Der Deal wirft viele Fragen auf. Über den Kauf der Forstheide durch die Stadt Amstetten.

Von Hermann Knapp. Erstellt am 05. November 2019 (05:00)

SPÖ und Grüne feiern den Kauf der Forstheide als großen Erfolg. Viele Anrainer und die Bürgerinitiative „Rettet die Forstheide“ sehen das bestimmt auch so. Die Schnelligkeit, mit der der Deal, bei dem es um 3,9 Millionen Euro Steuergeld geht, durch den Gemeinderat gepeitscht wurde, macht ihn auf jeden Fall zu einem Politikum. Die ÖVP argwöhnt wohl zurecht einen Zusammenhang mit der nahen Gemeinderatswahl.

Seltsam ist vor allem der Passus im Vertrag, dass die Stadt nach 2035 Umwidmungen in der Forstheide nur mit Zustimmung Hatscheks oder seiner Rechtsnachfolger vornehmen darf. Ob man damit künftigen Verantwortungsträgern nicht einen Bärendienst erweist?
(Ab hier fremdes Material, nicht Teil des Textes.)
(** The three checks on a candidate compare the whole key. *)
Lemma is_match_spec now ns prefix el :
  is_match now ns prefix el = true ↔ after (e_expiresAt el) now = true ∧ e_key el = ns ++ prefix.
Proof.
  unfold is_match. destruct (after (e_expiresAt el) now); simpl; [|by split; [|intros []]].
  rewrite negb_true_iff, !orb_false_iff, !bool_decide_eq_false, negb_false_iff. unfold HasPrefix, is_prefix.
  rewrite bool_decide_eq_true. split.
  - intros [[_ [k Hk]] Hd]. split; [done|]. rewrite Hk in *. rewrite drop_app_length in Hd.
    f_equal. by apply dec_stable.
  - intros [_ ->]. rewrite drop_app_length, length_app. split; [split|]; [intros Hn; by apply Hn| |intros Hn; by apply Hn].
    by exists prefix.
Qed.

Lemma find_prefix_spec now ns chain ends c : core c →
  match find_prefix now ns chain ((λ n, (maphash (ns ++ take n chain), n)) <$> ends) c with
  | Some (el, prefix) => el ∈ lru c ∧ spec_find now ns chain ends (contents c) = Some (to_item el, prefix)
  | None => spec_find now ns chain ends (contents c) = None
  end.
Proof.
  intros Hc. induction ends as [|n ends IH]; [done|]. rewrite fmap_cons. cbn [find_prefix spec_find].
  rewrite find_key_contents by done.
  destruct (list_find _ (bucket _ c)) as [[i el]|] eqn:Hf.
  - apply list_find_Some in Hf as (Hi & [Hl Hk]%is_match_spec & _).
    apply list_elem_of_lookup_2 in Hi. rewrite (core_index _ Hc) in Hi.
    apply list_elem_of_filter in Hi as [_ Hin]. split; [done|].
    rewrite (proj2 (core_ents _ Hc _ el)) by done. simpl. by rewrite Hl.
  - apply list_find_None in Hf. destruct (ents c !! (ns ++ take n chain)) as [el|] eqn:E; [|exact IH].
    apply (core_ents _ Hc) in E as [Hin Hk]. simpl.
    destruct (after (e_expiresAt el) now) eqn:Hl; [|exact IH].
    destruct (proj1 (Forall_forall _ _) Hf el); [|by apply is_match_spec].
    rewrite (core_index _ Hc). apply list_elem_of_filter. split; [|done].
    rewrite <- Hk. by apply (core_elem _ Hc).
Qed.

(** The answer and the next list of a search. *)
Definition spec_longest (now : time) (ns chain : bytes) (l : list (item V))
    : option (V * bytes) * list (item V) :=
  match spec_find now ns chain (reverse (boundaries 0 chain)) l with
  | Some (it, prefix) => (Some (i_value it, prefix), it :: without (i_key it) l)
  | None => (None, l)
  end.

Lemma longest_spec others now ns chain c : cache_ok (others c) → lru c ≠ [] → core c →
  (longestDigestPrefix maphash others now ns chain c).1 = (spec_longest now ns chain (contents (others c))).1 ∧
  steps_to (others c) (longestDigestPrefix maphash others now ns chain c).2
    (spec_longest now ns chain (contents (others c))).2.
Proof.
  intros Hok Hne Hc. unfold longestDigestPrefix, spec_longest.
  pose proof (scan_prefixes_spec ns chain chain ns [] [] eq_refl eq_refl) as Hs. simpl in Hs.
  pose proof (find_prefix_spec now ns chain (reverse (boundaries 0 chain)) (others c) (proj1 Hok)) as Hf.
  rewrite fmap_reverse, <- Hs in Hf. rewrite (proj2 (Nat.eqb_neq _ _)).
  2: { rewrite (core_size _ Hc). by destruct (lru c). }
  destruct (find_prefix _ _ _ _ (others c)) as [[el prefix]|]; simpl.
  - destruct Hf as [Hin ->]. simpl. by split; [|apply steps_front].
  - rewrite Hf. by split; [|apply steps_refl].
Qed.

Lemma spec_find_empty now ns chain ends : spec_find (V := V) now ns chain ends [] = None.
Proof. by induction ends. Qed.

Lemma longest_spec_alone now ns chain c : cache_ok c →
  (longestDigestPrefix maphash (λ c, c) now ns chain c).1 = (spec_longest now ns chain (contents c)).1 ∧
  steps_to c (longestDigestPrefix maphash (λ c, c) now ns chain c).2 (spec_longest now ns chain (contents c)).2.
Proof.
  intros Hok. destruct (decide (length (lru c) = 0%nat)) as [H0|Hne].
  - unfold longestDigestPrefix, spec_longest. rewrite (core_size _ (proj1 Hok)), H0. simpl.
    apply nil_length_inv in H0.
    assert (spec_find now ns chain (reverse (boundaries 0 chain)) (contents c) = None) as ->
      by (unfold contents; rewrite H0; apply spec_find_empty).
    by split; [|apply steps_refl].
  - apply (longest_spec (λ c, c)); [done| |apply Hok]. intros E. by rewrite E in Hne.
Qed.

End Invariant.

(** ** Boundaries *)

Definition is_boundary (chain : bytes) (n : nat) : Prop := n = length chain ∨ chain !! n = Some DASH.

Lemma boundaries_spec chain : ∀ i n,
  n ∈ boundaries i chain ↔ (i ≤ n)%nat ∧ is_boundary chain (n - i).
Proof.
  unfold is_boundary. induction chain as [|x chain IH]; intros i n; simpl.
  - rewrite list_elem_of_singleton. split; [intros ->; split; [lia|left; lia]|].
    intros [Hle [Hn|Hn]]; [lia|done].
  - assert (n ∈ boundaries (S i) chain ↔
            (i < n)%nat ∧ ((n - i)%nat = S (length chain) ∨ (x :: chain) !! (n - i)%nat = Some DASH)) as E.
    { rewrite IH. split; intros [Hle Hn]; (split; [lia|]);
        replace (n - i)%nat with (S (n - S i)) in * by lia; simpl in *;
        (destruct Hn as [Hn|Hn]; [left; lia|by right]). }
    case_bool_decide as Hx; rewrite ?elem_of_cons, E; split.
    + intros [->|[Hle Hn]]; [|split; [lia|done]]. split; [lia|]. right. by rewrite Nat.sub_diag, Hx.
    + intros [Hle Hn]. destruct (decide (n = i)) as [->|]; [by left|right]. split; [lia|done].
    + intros [Hle Hn]. split; [lia|done].
    + intros [Hle Hn]. destruct (decide (n = i)) as [->|]; [|split; [lia|done]].
      rewrite Nat.sub_diag in Hn. simpl in Hn. destruct Hn as [Hn|Hn]; [lia|congruence].
Qed.

Lemma boundaries_sorted chain : ∀ i, StronglySorted lt (boundaries i chain).
Proof.
  induction chain as [|x chain IH]; intros i; simpl; [repeat constructor|].
  case_bool_decide; [|apply IH]. constructor; [apply IH|]. apply Forall_forall.
  intros n [Hn _]%boundaries_spec. lia.
Qed.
Unklar ist auch, was die Bewirtschaftung des Waldes die Stadt kosten wird.

Sicher ist hingegen: Die Causa wird im Wahlkampf noch für heftige Debatten sorgen. Ob der Kauf nun Segen oder Fluch für die Stadt ist, werden aber wohl erst spätere Generationen wirklich ermessen können.